「ハートストッパー」のライター、Wren Jamesが贈る新境地!『The Victors』が描く、世界を救ったヒーローと元宿敵の奇妙な同居生活
Netflixの人気シリーズ「ハートストッパー」の脚本開発に携わったWren James氏が、イラストレーターのBeth Fuller氏と共に、自身初となるYA(ヤングアダルト)向けグラフィックノベル『The Victors』を刊行します。本作は、世界を救ったはずのヒーローと、かつて彼と対立していた宿敵が、ひょんなことから同居することになるという、ユニークな設定のファンタジー作品です。
世界を救った後のヒーローと宿敵の日常
物語の始まり:選ばれし者とその宿敵
『The Victors』は、15歳で世界を悪の支配者から救ったとされる主人公ダーク・アーネストの物語です。しかし、世界を救った英雄としての名声とは裏腹に、彼は普通の大学生活を送ろうとしていました。そんな彼の前に現れたのは、かつての宿敵であり、悪魔の兵士でもあったメデューサ・デ・ラ・ニュージュ。皮肉にも、二人は大学のフラットメイトとして生活を共にすることになります。
予言されなかった同居生活
「選ばれし者が世界を救う」という予言はあったものの、「二人が同居する」という予言はどこにもありませんでした。ダークは過去の亡霊に、メデューサは悪魔としての本能と人間との繋がりとの間で葛藤を抱えながら、二人の奇妙で予測不能な共同生活が始まります。
ファンタジーと日常の融合
本作は、王道ファンタジーの要素に加え、二人の若者の繊細な心理描写や、ユーモラスな日常が描かれています。ゴシック調の魔法都市を舞台に、ダークの「ヒーローとしての重圧」とメデューサの「人間らしい生活への渇望」が交錯し、読者に新たなファンタジーの形を提示します。

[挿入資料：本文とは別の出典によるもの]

(* ===== verification/HttpServer.v ===== *)
(** * HttpServer: the demo server (demo/http_server.c)

    A thread of the server is a program: a tree of atomic actions on the shared
    state.  An action is a system call on one descriptor, an atomic operation, or a
    section under one mutex; no thread takes two of the server's mutexes at once.
    [run] executes a program by itself; HttpConnections.v interleaves the programs
    of all threads.  What the system calls answer, the clock, whether the monitor
    is attached and whether the pool takes a task come from the environment. *)
From S2P Require Export HttpText HttpLog HttpNet Mandelbrot Worker.
From Stdlib Require Import Ascii.
Local Open Scope Z_scope.

Module HttpServer.
Import HttpNet HttpLog.

Definition PATH_MAX : nat := 4096.
Definition STATS_JSON_MAX : nat := 256.
Definition crlf : string := String "013" (String "010" "").
Definition newline : string := String "010" "".
Definition quote : string := String "034" "".

(** ** State *)

(** The globals a signal handler changes; -1 is no descriptor. *)
Record ctl := mk_ctl { running : bool; listen_fd : Z; admin_fd : Z }.

(** How far the signal handler has come (a ghost): it stores [running], closes the
    first listener and then the second. *)
Inductive delivery := Undelivered | Stored | ListenClosed | Delivered.

(** The state the threads share; [s_pool] (the pool as the next loads see it) and
    [s_workers] belong to the context of the server. *)
Record server := mk_server {
  s_net : net;
  s_sse : sse_t;
  s_log : log_ring_t;
  s_stdout : list string;
  active : Z;                   (* atomic_uint *)
  total : Z;                    (* atomic_uint_fast64_t *)
  bcast_gen : Z;                (* uint64_t *)
  s_pool : option view;
  s_workers : Z;
  s_conns : gmap Z (Z * string); (* the allocated conn_arg_t: descriptor and peer *)
  s_queue : list Z;             (* the conn_arg_t submitted and not yet run *)
  s_ctl : ctl;
  s_signal : delivery
}.
Abbreviation SM := (M server).
Lemma safe_log attached ts peer method path query r ms (Q : unit → share → Prop) h :
  Q tt h → safe (log_request attached ts peer method path query r ms) Q h.
Proof.
  intros HQ. unfold log_request. apply safe_bind, safe_keeps.
  intros s h' O. pose proof O as (q & O').
  destruct (append_refines _ (log_line ts peer method path query r ms) (o_log _ _ _ O')) as (ring & E & Hr & _).
  unfold mbind, res_bind. rewrite E. split; [by apply owns_log|]. apply safe_keeps.
  clear s h' O q O' ring E Hr. intros s h' O. pose proof O as (q & O'). cbn. split; [|done].
  destruct attached; [done|]. apply owns_log; [done|]. exact (o_log _ _ _ O').
Qed.

Lemma handle_connection_safe c e fd peer :
  safe (handle_connection c e) finished (mk_share [fd] [(c, (fd, peer))] 1).
Proof.
  unfold handle_connection. apply safe_bind, safe_take. do 4 sstep. case_match.
  - apply safe_bind, safe_answer; [held|]. intros [[[[method path] query] r] rendered].
    do 5 sstep. destruct rendered; do 3 sstep; by apply safe_log.
  - by do 5 sstep.
Qed.


Lemma is_open_safe fd (Q : bool → share → Prop) h : (∀ b, Q b h) → safe (is_open fd) Q h.
Proof. intros HQ. apply safe_reads. eauto. Qed.

Lemma accept_safe fd answer (Q : accept_answer → share → Prop) :
  (∀ client, Q (Accepted client) (mk_share [client] [] 0)) → (∀ a, (∀ c, a ≠ Accepted c) → Q a nothing) →
  safe (accept fd answer) Q nothing.
Proof.
  intros H1 H2. unfold accept. apply safe_bind, is_open_safe. intros [|]; cbn [negb]; [|by apply H2].
  destruct answer; [|by apply H2..]. apply safe_bind, safe_open, H1.
Qed.

Lemma accept_client_safe client ip cport conn taken (Q : unit → share → Prop) :
  Q tt nothing → safe (accept_client client ip cport conn taken) Q (mk_share [client] [] 0).
Proof.
  intros HQ. unfold accept_client. destruct conn as [c|]; [|by sstep].
  apply safe_bind, safe_alloc. do 2 sstep. apply safe_bind, safe_submit. destruct taken.
  - by do 3 sstep.
  - do 3 sstep. apply safe_bind, safe_take. by do 2 sstep.
Qed.

Lemma accept_loop_safe fd arrivals : safe (accept_loop fd arrivals) finished nothing.
Proof.
  induction arrivals as [|a rest IH]; [done|]. cbn [accept_loop]. do 2 sstep. case_match; [done|].
  apply safe_bind, accept_safe.
  - intros client. by apply safe_bind, accept_client_safe.
  - intros [c| | |] Hne; [by destruct (Hne c)|done|done|]. do 2 sstep. by case_match.
Qed.

Lemma open_stream_safe fd (Q : bool → share → Prop) :
  Q true nothing → Q false (mk_share [fd] [] 0) → safe (open_stream fd) Q (mk_share [fd] [] 0).
Proof.
  intros Ht Hf. unfold open_stream. sstep. sstep. match goal with H : (_ < _)%nat |- _ => rename H into Hp end.
  do 2 sstep. destruct ok; [|done]. cbn [negb]. apply safe_bind, safe_header; [|held|].
  { pose proof (length_frame _ _ Hp). lia. }
  intros [|]; [|done]. cbn [negb]. by apply safe_bind, safe_register.
Qed.

Lemma handle_admin_safe fd answer (Q : unit → share → Prop) :
  Q tt nothing → safe (handle_admin_connection fd answer) Q (mk_share [fd] [] 0).
Proof.
  intros HQ. unfold handle_admin_connection. do 2 sstep.
  repeat first [exact HQ
    | apply safe_bind, open_stream_safe; cbv iota
    | apply safe_bind, safe_reads; intros ? ? (? & O'); rewrite (copy_ok _ _ (o_log _ _ _ O')) by done;
      eexists; split; [reflexivity|]; clear O'
    | sstep].
Qed.

Lemma admin_loop_safe fd events : safe (admin_loop fd events) finished nothing.
Proof.
  induction events as [|ev events IH]; [done|]. cbn [admin_loop]. do 2 sstep. case_match; [done|].
  unfold poll_in. apply safe_bind, safe_bind, is_open_safe. intros ok. apply safe_ret. case_match; [done|].
  apply safe_bind, accept_safe.
  - intros client. by apply safe_bind, handle_admin_safe.
  - intros [c| | |] Hne; [by destruct (Hne c)|done|done|]. do 2 sstep. by case_match.
Qed.

Lemma admin_listener_safe events : safe (admin_listener events) finished nothing.
Proof.
  unfold admin_listener. apply safe_bind, safe_reads. intros; eexists; split; [reflexivity|]. apply admin_loop_safe.
Qed.

Lemma broadcast_safe seen last expired (Q : option (Z * string) → share → Prop) :
  (∀ r, Q r nothing) → safe (broadcast seen last expired) Q nothing.
Proof.
  intros HQ. unfold broadcast. apply safe_bind, safe_keeps. intros s h O.
  destruct (running (s_ctl s) && (bcast_gen s =? seen) && negb expired); [done|]. split; [done|].
  do 2 sstep. case_match; [apply HQ|]. sstep. sstep. case_match; cbv zeta.
  - rewrite (proj2 (Nat.ltb_lt _ _)) by (pose proof (length_frame STATS_JSON_MAX p); lia).
    do 3 sstep. apply HQ.
  - sstep. sstep; do 2 sstep; apply HQ.
Qed.

Lemma broadcaster_safe rounds seen last : safe (sse_broadcaster rounds seen last) finished nothing.
Proof.
  revert seen last. induction rounds as [|x rounds IH]; intros seen last; [done|]. cbn [sse_broadcaster].
  do 2 sstep. case_match; [done|]. apply safe_bind, broadcast_safe. intros [[seen' last']|]; [apply IH|done].
Qed.


(** ** All threads together *)

Definition inv (cfg : config) : Prop :=
  ∃ hs, Forall2 (λ t h, safe t finished h) (snd cfg) hs ∧ owns (join_all hs) (fst cfg).

Lemma inv_spawn s ts t h :
  safe t finished h → (∃ hs, Forall2 (λ t h, safe t finished h) ts hs ∧ owns (join h (join_all hs)) s) →
  inv (s, ts ++ [t]).
Proof.
  intros Ht (hs & Hall & O). exists (hs ++ [h]). split; [by apply Forall2_app; [|constructor]|].
  by rewrite join_all_snoc.
Qed.

(** A queued connection becomes the share of its task. *)
Lemma owns_start h s c q1 q2 :
  owns h s → s_queue s = q1 ++ c :: q2 →
  ∃ fd peer, owns (join (mk_share [fd] [(c, (fd, peer))] 1) h) (with_conns (s_conns s) (q1 ++ q2) s).
Proof.
  intros (q & [H1 H2 H3 H4 H5 H6 H7 H8 H9]) Hq. rewrite Hq in H1.
  apply fmap_app_inv in H1 as (p1 & p2 & E1 & E2 & ->).
  destruct p2 as [|[c' [fd peer]] p2]; [done|]. injection E2 as <- ->. exists fd, peer, (p1 ++ p2).
  assert (Hp : h_fds h ++ queue_fds (p1 ++ (c, (fd, peer)) :: p2) ++ listeners s ++ subs (s_sse s) ≡ₚ
    fd :: h_fds h ++ queue_fds (p1 ++ p2) ++ listeners s ++ subs (s_sse s)).
  { unfold queue_fds. rewrite !fmap_app. simpl. solve_Permutation. }
  split; try done; cbn.
  - by rewrite fmap_app, E1.
  - rewrite H2. solve_Permutation.
  - rewrite H3. by rewrite Hp.
  - by rewrite <- Hp.
  - rewrite H5, !length_app. cbn. f_equal. lia.
Qed.

(** A listener is closed: [l] is the head of those not yet closed. *)
Lemma owns_close_listener h s d l ls :
  owns h s → listeners s = l :: ls → listeners (with_signal d s) = ls →
  ∃ w, close_fd l s = Ok (tt, with_net w s) ∧ owns h (with_signal d (with_net w s)).
Proof.
  intros (q & [H1 H2 H3 H4 H5 H6 H7 H8 H9]) Hl Hd. rewrite Hl in H3, H4, H6.
  apply Forall_cons in H6 as [Hp H6].
  assert (E : h_fds h ++ queue_fds q ++ (l :: ls) ++ subs (s_sse s) ≡ₚ
    l :: h_fds h ++ queue_fds q ++ ls ++ subs (s_sse s)) by solve_Permutation.
  rewrite E in H4. apply NoDup_cons in H4 as [Hn H4].
  assert (Hopen : n_open (s_net s) = list_to_set (l :: h_fds h ++ queue_fds q ++ ls ++ subs (s_sse s)))
    by (rewrite H3; by rewrite E).
  unfold close_fd. rewrite (proj2 (Z.leb_le 0 l) Hp). unfold net_call.
  rewrite close_ok by (rewrite Hopen; set_solver). eexists. split; [done|]. exists q.
  split; try done; cbn; change (listeners (with_signal d _)) with (listeners (with_signal d s)); rewrite ?Hd; try done.
  rewrite Hopen. apply leibniz_equiv. intros x.
  rewrite elem_of_difference, elem_of_singleton, !elem_of_list_to_set. set_solver.
Qed.

(** The handler closes listeners that are open. *)
Lemma owns_sigint h s :
  owns h s → s_signal s ≠ Delivered → ∃ s', sigint_next s = Ok (tt, s') ∧ owns h s'.
Proof.
  intros O Hd. unfold sigint_next. destruct (s_signal s) eqn:E; [| | |done].
  - eexists. split; [reflexivity|]. destruct O as (q & [H1 H2 H3 H4 H5 H6 H7 H8 H9]).
    exists q. unfold listeners in *. rewrite E in H3, H4, H6. by split.
  - destruct (owns_close_listener h s ListenClosed (listen_fd (s_ctl s)) [admin_fd (s_ctl s)] O) as (w & Ec & O');
      [unfold listeners; by rewrite E|done|].
    eexists. unfold sigint_listen, mbind, M_bind, get. cbn. rewrite Ec. by split.
  - destruct (owns_close_listener h s Delivered (admin_fd (s_ctl s)) [] O) as (w & Ec & O');
      [unfold listeners; by rewrite E|done|].
    eexists. unfold sigint_admin, mbind, M_bind, get. cbn. rewrite Ec. by split.
Qed.
(* ===== verification/HttpResponses.v ===== *)
(** * HttpResponses: what a client of the demo server receives

    handle_connection run by itself, with a peer that takes all bytes: the answer to
    every request, the image the reference definition of Mandelbrot.v gives for
    /render, the line in the log and the counters. *)
From S2P Require Export HttpConnections.
From Stdlib Require Import Ascii.
Local Open Scope Z_scope.

Module HttpResponses.
Import HttpNet HttpLog HttpServer HttpConnections.

(** ** The answer to a request *)

Definition text_response (code : Z) (reason body : string) : string :=
  (head code reason "text/plain" (Z.of_nat (String.length body)) +:+ body)%string.

(** The bytes of an image and how many there are, for the parameters of a query. *)
Definition picture (query : string) : list Z :=
  Mandelbrot.image (HttpText.query_spec query "w" 640 16 2048) (HttpText.query_spec query "h" 420 16 2048)
    (HttpText.query_spec query "iter" 800 1 5000).
Lemma start_pool_returns ctx pool fd afd s (Q : bool → server → Prop) :
  fd ∈ n_open (s_net s) → afd ∈ n_open (s_net s) → fd ≠ afd →
  (∀ s', s_net s' = s_net s → s_ctl s' = s_ctl s → Q true s') →
  (∀ s', n_open (s_net s') = n_open (s_net s) ∖ {[fd]} ∖ {[afd]} →
     s_ctl s' = mk_ctl (running (s_ctl s)) (-1) (-1) → Q false s') →
  returns (start_pool ctx pool fd afd) s Q.
Proof.
  intros Hf Ha Hne Hok Hfail. unfold start_pool. destruct (HttpText.mode ctx).
  2:{ apply returns_ret. by apply Hok. }
  apply returns_bind, returns_prints. destruct pool as [p|].
  - apply returns_bind, returns_modify, returns_bind, returns_if; intros _;
      [apply returns_prints|apply returns_ret]; apply returns_ret; by apply Hok.
  - apply returns_bind, returns_close; [done|]. apply returns_bind, returns_close; [cbn; set_solver|].
    apply returns_bind, returns_modify, returns_bind, returns_modify, returns_ret. by apply Hfail.
Qed.

(** ** Starting *)

(** The state main leaves: an exit code, or the threads it created. *)
Definition started (e : start_env) (s : server) (r : Z + bool * bool) (s' : server) : Prop :=
  match r with
  | inl code => 0 < code ∧ n_open (s_net s') = n_open (s_net s) ∧ s_ctl s' = s_ctl s
  | inr (admin_valid, _) =>
      ∃ fd afd, l_socket (st_main e) = Some fd ∧ l_socket (st_admin e) = Some afd ∧
        s_ctl s' = mk_ctl admin_valid fd afd ∧
        n_open (s_net s') = if admin_valid then {[fd; afd]} ∪ n_open (s_net s) else n_open (s_net s)
  end.

(** Both listeners are open. *)
Lemma start_threads e ctx fd afd s s1 :
  s_ctl s = mk_ctl true (-1) (-1) → l_socket (st_main e) = Some fd → l_socket (st_admin e) = Some afd →
  fd ∉ n_open (s_net s) → afd ∉ n_open (s_net s) → fd ≠ afd →
  s_ctl s1 = mk_ctl true fd afd → n_open (s_net s1) = {[fd; afd]} ∪ n_open (s_net s) →
  returns (ok ← start_pool ctx (st_pool e) fd afd;
           if negb ok then mret (inl 1) else
           valid ← create_threads e fd afd; mret (inr valid)) s1 (started e s).
Proof.
  intros Hc E1 E2 Hf Ha Hne Hc1 Ho1.
  apply returns_bind, start_pool_returns; [set_solver|set_solver|done|..].
  - intros s2 Hn2 Hc2. cbn [negb]. apply returns_bind. unfold create_threads. apply returns_bind, returns_if; intros ->.
    + apply returns_ret, returns_ret, returns_ret. exists fd, afd. by rewrite Hc2, Hn2.
    + apply returns_bind, returns_modify, returns_bind, returns_close; [cbn; rewrite Hn2; set_solver|].
      apply returns_close; [cbn; rewrite Hn2; set_solver|]. apply returns_ret, returns_ret. exists fd, afd. cbn.
      rewrite Hc2, Hc1, Hn2, Ho1. split_and!; try done. set_solver.
  - intros s2 Hn2 Hc2. cbn [negb]. apply returns_ret. split; [done|]. rewrite Hn2, Hc2, Hc, Hc1, Ho1.
    split; [set_solver|done].
Qed.

(** C23: main starts whatever the system answers.  An error leaves no descriptor open and
    gives a non-zero exit code; otherwise both listeners are open and recorded, unless
    the admin thread could not be created. *)
Theorem main_start_outcome args e s :
  s_ctl s = mk_ctl true (-1) (-1) →
  new_fd (l_socket (st_main e)) (n_open (s_net s)) →
  new_fd (l_socket (st_admin e)) (n_open (s_net s) ∪ default ∅ (singleton <$> l_socket (st_main e))) →
  ∃ r s', run (main_start args e) s = Ok (r, s') ∧ started e s r s'.
Proof.
  intros Hc Hm Ha. refine (_ : returns (main_start args e) s (started e s)).
  unfold main_start. cbn [log_ring_init]. apply returns_bind, returns_modify, returns_if; intros _; [by apply returns_ret|].
  destruct (HttpText.parse_args _ _) as [ctx|code] eqn:Hp.
  2:{ apply returns_ret. by rewrite (parse_args_code _ _ _ Hp). }
  apply returns_bind, returns_modify, returns_bind, returns_prints, returns_bind, returns_prints, returns_bind.
  apply create_listener_returns; [exact Hm| |].
  2:{ intros w Hw. by apply returns_ret. }
  intros fd s1 (E1 & Hfd & Hn1 & ->). rewrite (proj2 (Z.ltb_ge fd 0) Hfd). rewrite E1 in Ha. cbn in Ha, Hn1.
  apply returns_bind, returns_modify, returns_bind, create_listener_returns.
  - intros afd E2. destruct (Ha afd E2) as [? Hn]. split; [done|]. cbn. set_solver.
  - intros afd s2 (E2 & Hafd & Hn2 & ->). rewrite (proj2 (Z.ltb_ge afd 0) Hafd). cbn in Hn2.
    apply returns_bind, returns_modify. apply start_threads; try done; [set_solver|set_solver|cbn; by rewrite Hc|cbn; set_solver].
  - intros w Hw. change (-1 <? 0) with true. cbv iota. apply returns_bind, returns_close; [cbn; rewrite Hw; cbn; set_solver|].
    apply returns_bind, returns_modify, returns_ret. cbn. rewrite Hw, Hc. cbn. split_and!; [done|set_solver|done].
Qed.


(** ** Stopping *)

(** Closing the subscribers stumbles over one that is not open. *)
Lemma close_loop_faults left i a w fd :
  0 ≤ i → (Z.to_nat i + left ≤ length a)%nat →
  fd ∈ take left (drop (Z.to_nat i) a) → fd ∉ n_open w → sse_close_loop left i a w = Fault BadFd.
Proof.
  revert i w. induction left as [|left IH]; intros i w Hi Hl Hin Hn; [set_solver|].
  destruct (lookup_lt_is_Some_2 a (Z.to_nat i) ltac:(lia)) as [cfd Hcfd].
  rewrite (drop_S _ _ _ Hcfd) in Hin. cbn [take] in Hin. apply elem_of_cons in Hin.
  cbn [sse_close_loop]. erewrite M_bind_ok.
  2:{ apply lift_ok. unfold arr_get. replace (i <? 0) with false by lia. by rewrite Hcfd. }
  unfold mbind at 1, M_bind at 1. destruct (decide (cfd ∈ n_open w)) as [Ho|Ho].
  - rewrite close_ok by done. apply IH; [lia|lia| |cbn; set_solver].
    destruct Hin as [->|Hin]; [done|]. by replace (Z.to_nat (i + 1)) with (S (Z.to_nat i)) by lia.
  - unfold close. by rewrite bool_decide_false.
Qed.

Lemma run_faults {A B} (p : prog A) (f : A → prog B) s x : run p s = Fault x → run (p ≫= f) s = Fault x.
Proof. intros H. rewrite run_bind. unfold mbind, M_bind. by rewrite H. Qed.

Lemma run_closed fd s : fd ∉ n_open (s_net s) → run (on_net (close fd)) s = Fault BadFd.
Proof. intros H. unfold on_net. rewrite run_atomic. unfold net_call, close. by rewrite bool_decide_false. Qed.

Lemma streams_fault s fd :
  length (fds (s_sse s)) = Z.to_nat MAX_SSE_CLIENTS ∧ 0 ≤ sse_count (s_sse s) ≤ MAX_SSE_CLIENTS →
  fd ∈ subs (s_sse s) → fd ∉ n_open (s_net s) → run close_streams s = Fault BadFd.
Proof.
  intros [Hl Hc] Hin Hn. unfold close_streams. rewrite run_atomic. unfold mbind, M_bind, get, net_call, sse_close_all.
  unfold mbind, M_bind. rewrite (close_loop_faults _ 0 _ _ fd); [done|lia|rewrite Hl; unfold MAX_SSE_CLIENTS in *; lia|done|done].
Qed.
(* ===== verification/HttpConsoleMoves.v ===== *)
(** * HttpConsoleMoves: the steps of the console, and who is who

    Every step is one of the server's own code, listed in [own], or one of Monitor.v
    under a caller or a monitor thread ([kind_of_move]).  [roles]: thread 0 is main,
    there is at most one key listener, and main has joined it before it detaches the
    monitor. *)
From S2P Require Export HttpConsole.
Local Open Scope Z_scope.

Module HttpConsoleMoves.
Import HttpConsole.

(** ** Moves *)

Inductive role := Main | Logger | Signal | Listener | Drawer.
Definition role_of (p : pc) : role :=
  match p with
  | L_idle | L_lock | L_check | L_print | L_unlock => Logger
  | Sig => Signal
  | K_loop _ | K_attached _ | K_hint_lock | K_hint | K_hint_unlock | K_poll | K_read | K_m_lock
  | K_m_check | K_m_print | K_m_unlock | K_q_store | K_q_kill | K_exit => Listener
  | Calls who | In who _ => match who with KeyReattach => Listener | _ => Main end
  | T _ => Drawer
  | _ => Main
  end.

(** main has come to the accept loop; main has joined the key listener. *)
Definition created (p : pc) : bool :=
  match p with M_tty | Calls MainStart | In MainStart _ | M_create => false | _ => true end.
Definition joined (p : pc) : bool :=
  match p with
  | M_attached | Calls (MainDetach | MainStop) | In (MainDetach | MainStop) _ | M_restore | M_done => true
  | _ => false
  end.

(** Control points that rely on the monitor being detached. *)
Definition detached (p : pc) : bool :=
  match p with
  | L_print | K_hint_lock | K_hint | K_hint_unlock | K_poll | K_read | K_m_lock | K_m_check | K_m_print
  | Calls KeyReattach => true
  | _ => false
  end.

(** What concerns the monitor. *)
Definition inside (p : pc) : bool := match p with Calls _ | In _ _ | T _ => true | _ => false end.

Abbreviation mmove := (move (Monitor.code true)).
Abbreviation cmove := (move code).

(** The steps of the console's own code, case by case. *)
Inductive own (s : console) : pc → console → pc → Prop :=
| own_tty : own s M_tty s M_admin
| own_cbreak a t : own s M_tty (enable_cbreak a t s) (Calls MainStart)
| own_created n : own s M_create (with_key true n s) M_admin
| own_not_created : own s M_create s M_admin
| own_admin : own s M_admin s M_bcast
| own_no_admin : own s M_admin s M_admin_err
| own_admin_err : own s M_admin_err (puts Diagnostic s) M_admin_stop
| own_admin_stop : own s M_admin_stop (stop_running s) M_bcast
| own_bcast : own s M_bcast s M_accept
| own_no_bcast : own s M_bcast s M_bcast_err
| own_bcast_err : own s M_bcast_err (puts Diagnostic s) M_accept
| own_no_memory : running s = true → own s M_accept (puts Diagnostic s) M_accept
| own_connection : running s = true → own s M_accept (with_requests (S (requests s)) s) M_accept
| own_wakeup : running s = true → own s M_accept s M_accept
| own_over : own s M_accept s M_joins
| own_key_valid : key_valid s = true → own s M_joins s M_join
| own_key_invalid : key_valid s = false → own s M_joins s M_attached
| own_joined : own s M_join s M_attached
| own_detach : attached s = true → own s M_attached s (Calls MainDetach)
| own_stop : attached s = false → own s M_attached s (Calls MainStop)
| own_restore : own s M_restore (restore_termios s) M_done
| own_request n : requests s = S n → own s L_idle (with_requests n s) L_lock
| own_log_lock : own s L_lock s L_check
| own_log_skip : attached s = true → own s L_check s L_unlock
| own_log_go : attached s = false → own s L_check s L_print
| own_log_print : own s L_print (puts Request s) L_unlock
| own_log_unlock : own s L_unlock s L_idle
| own_signal : own s Sig (stop_running s) Sig
| own_loop was : running s = true → own s (K_loop was) s (K_attached was)
| own_leave was : running s = false → own s (K_loop was) s K_exit
| own_sleep was : attached s = true → own s (K_attached was) s (K_loop true)
| own_enter : attached s = false → own s (K_attached true) s K_hint_lock
| own_go_on : attached s = false → own s (K_attached false) s K_poll
| own_hint_lock : own s K_hint_lock s K_hint
| own_hint : own s K_hint (puts Hint s) K_hint_unlock
| own_hint_unlock : own s K_hint_unlock s K_poll
| own_poll : own s K_poll s K_read
| own_no_poll : own s K_poll s (K_loop false)
| own_no_read : own s K_read s (K_loop false)
| own_key_m : own s K_read s K_m_lock
| own_key_q : own s K_read s K_q_store
| own_m_lock : own s K_m_lock s K_m_check
| own_m_attached : attached s = true → own s K_m_check s K_m_unlock
| own_m_detached : attached s = false → own s K_m_check s K_m_print
| own_m_print : own s K_m_print (puts Reattaching s) (Calls KeyReattach)
| own_m_unlock : own s K_m_unlock s (K_loop false)
| own_q_store : own s K_q_store (stop_running s) K_q_kill
| own_q_kill : own s K_q_kill (stop_running s) (K_loop false).
(** The step as one of Monitor.v. *)
Lemma as_monitor :
  (inside p = false ∧ own s p s' p' ∧ mon s' = mon s ∧ (sp = [] ∨ sp = [K_loop true])) ∨
  (∃ who q, p = Calls who ∧ p' = up who q ∧ family q = Some (call_of who) ∧
     mmove (abs_pcs k ps) (Monitor.K_idle Monitor.ANone) (mon s) (mon s') q [] ∧ sp = []) ∨
  (∃ who q' msp, p = In who k ∧ p' = up who q' ∧ mmove (abs_pcs k ps) k (mon s) (mon s') q' msp ∧
     sp = T <$> msp ∧ (msp = [] ∨ msp = [Monitor.MT_start])) ∨
  (∃ q q', p = T q ∧ p' = T q' ∧ mmove (abs_pcs k ps) q (mon s) (mon s') q' [] ∧ sp = [] ∧ q ≠ Monitor.MT_exit).
Proof.
  destruct H as [p1 p2 sp1 Hp Ho Hsp _|who q' sp1 Hf (msp & -> & Hmsp & _ & Hmv)|who q q' sp1 (msp & -> & Hmsp & _ & Hmv)
    |q q' sp1 (msp & -> & Hmsp & _ & Hmv)].
  - left. destruct (own_quiet _ _ _ _ Ho) as (Hm & _). split_and!; try done. destruct Hsp as [[? _]|(_ & ? & _)]; auto.
  - right. left. exists who, q'. split_and!; try done.
    + destruct Hmsp as [-> | ->]; [by apply Hmv|]. exfalso. assert (Hx := Hmv ltac:(discriminate)).
      inversion Hx as [|? ? ? Hcd|? ? ? ? ? Hcd|? ? ? ? ? Hcd|]; discriminate Hcd.
    + destruct Hmsp as [-> | ->]; [done|]. exfalso. assert (Hx := Hmv ltac:(discriminate)).
      inversion Hx as [|? ? ? Hcd|? ? ? ? ? Hcd|? ? ? ? ? Hcd|]; discriminate Hcd.
  - right. right. left. pose proof (under_function _ _ _ _ U _ _ _ Hi) as Hq. subst q. exists who, q', msp. split_and!; try done.
    apply Hmv. intros t r. apply (join_target _ _ _ _ U). by left.
  - right. right. right. destruct (drawer_client i q Hi) as (_ & _ & Hc).
    assert (Hx := Hmv (λ t r, join_target _ _ _ _ U q t r (or_intror Hc))).
    destruct (Monitor.thread_move _ _ _ _ _ _ _ Hx Hc) as ((-> & _ & Hne) & _). exists q, q'. done.
Qed.

Lemma running_change :
  attached s' = attached s ∨
  (attached s' = true ∧ ∃ who, p = In who k ∧ sets k = true) ∨
  (attached s' = false ∧ ((∃ who, p = In who k ∧ clears k = true) ∨ ∃ q q', p = T q ∧ p' = T q' ∧ q ≠ Monitor.MT_exit ∧ attending q' = false)).
Proof.
  unfold attached. destruct as_monitor as [(_ & _ & -> & _)|[(who & q & Hp & _ & _ & Hm & _)|[(who & q' & msp & Hp & _ & Hm & _)|(q & q' & Hp & Hp' & Hm & _ & Hx)]]].
  - by left.
  - left. destruct (monitor_running _ _ _ _ _ _ Hm) as [?|[[E _]|[E _]]]; done.
  - destruct (monitor_running _ _ _ _ _ _ Hm) as [?|[[E ?]|(E & _ & ?)]]; [by left| |].
    + right. left. split; [done|]. by exists who.
    + right. right. split; [done|]. left. by exists who.
  - destruct (monitor_running _ _ _ _ _ _ Hm) as [?|[[E ?]|(E & Ha & ?)]]; [by left| |].
    2:{ right. right. split; [done|]. right. by exists q, q'. }
    exfalso. rewrite Hp in Hi. destruct (drawer_client i q Hi) as (_ & _ & Hc). by destruct q.
Qed.

Lemma detached_role q : detached q = true → role_of q = Logger ∨ role_of q = Listener.
Proof. destruct q; try done; try (by left); try (by right). destruct who; try done. by right. Qed.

『The Victors』が切り拓く、新たなファンタジーの地平
「もしも」の世界を描くことの魅力
Wren James氏は、「ハートストッパー」での脚本開発経験から、視覚的な物語表現の可能性に魅力を感じ、本作の執筆に至ったと語っています。ダークとメデューサという対照的な二人のキャラクターを軸に、「世界を救った後」という、通常あまり描かれない「その後」の世界を描くことで、読者に新鮮な驚きと感動を与えます。これは、既存のファンタジーの枠を超え、「もしも」の世界を深く掘り下げることの重要性を示唆しています。
多様な読者層に響く作品性
編集者のノン・プラット氏は、『The Victors』が、ジョン・アリソンの『Giant Days』のようなウィットと洞察力、そしてカサンドラ・クレアの世界観のような緻密な設定を併せ持つと評しています。この作品は、現代のYA文学におけるグラフィックノベルの需要の高まりに応えるだけでなく、ファンタジー、日常、そしてキャラクター同士の繊細な関係性を求める幅広い読者層にアピールする可能性を秘めています。
「ありえない」関係性の可能性
ヒーローと宿敵という、本来相容れないはずの関係性が、日常を共にすることで変化していく様は、人間関係の本質を問いかけます。本作は、互いの違いを認め合い、弱さを補い合うことで生まれる絆の強さを描き出し、読者自身の人間関係や他者との関わり方について深く考えさせるきっかけを与えてくれるでしょう。これは、現代社会が抱える分断や対立を超えて、相互理解と共感を育むことの重要性を物語っています。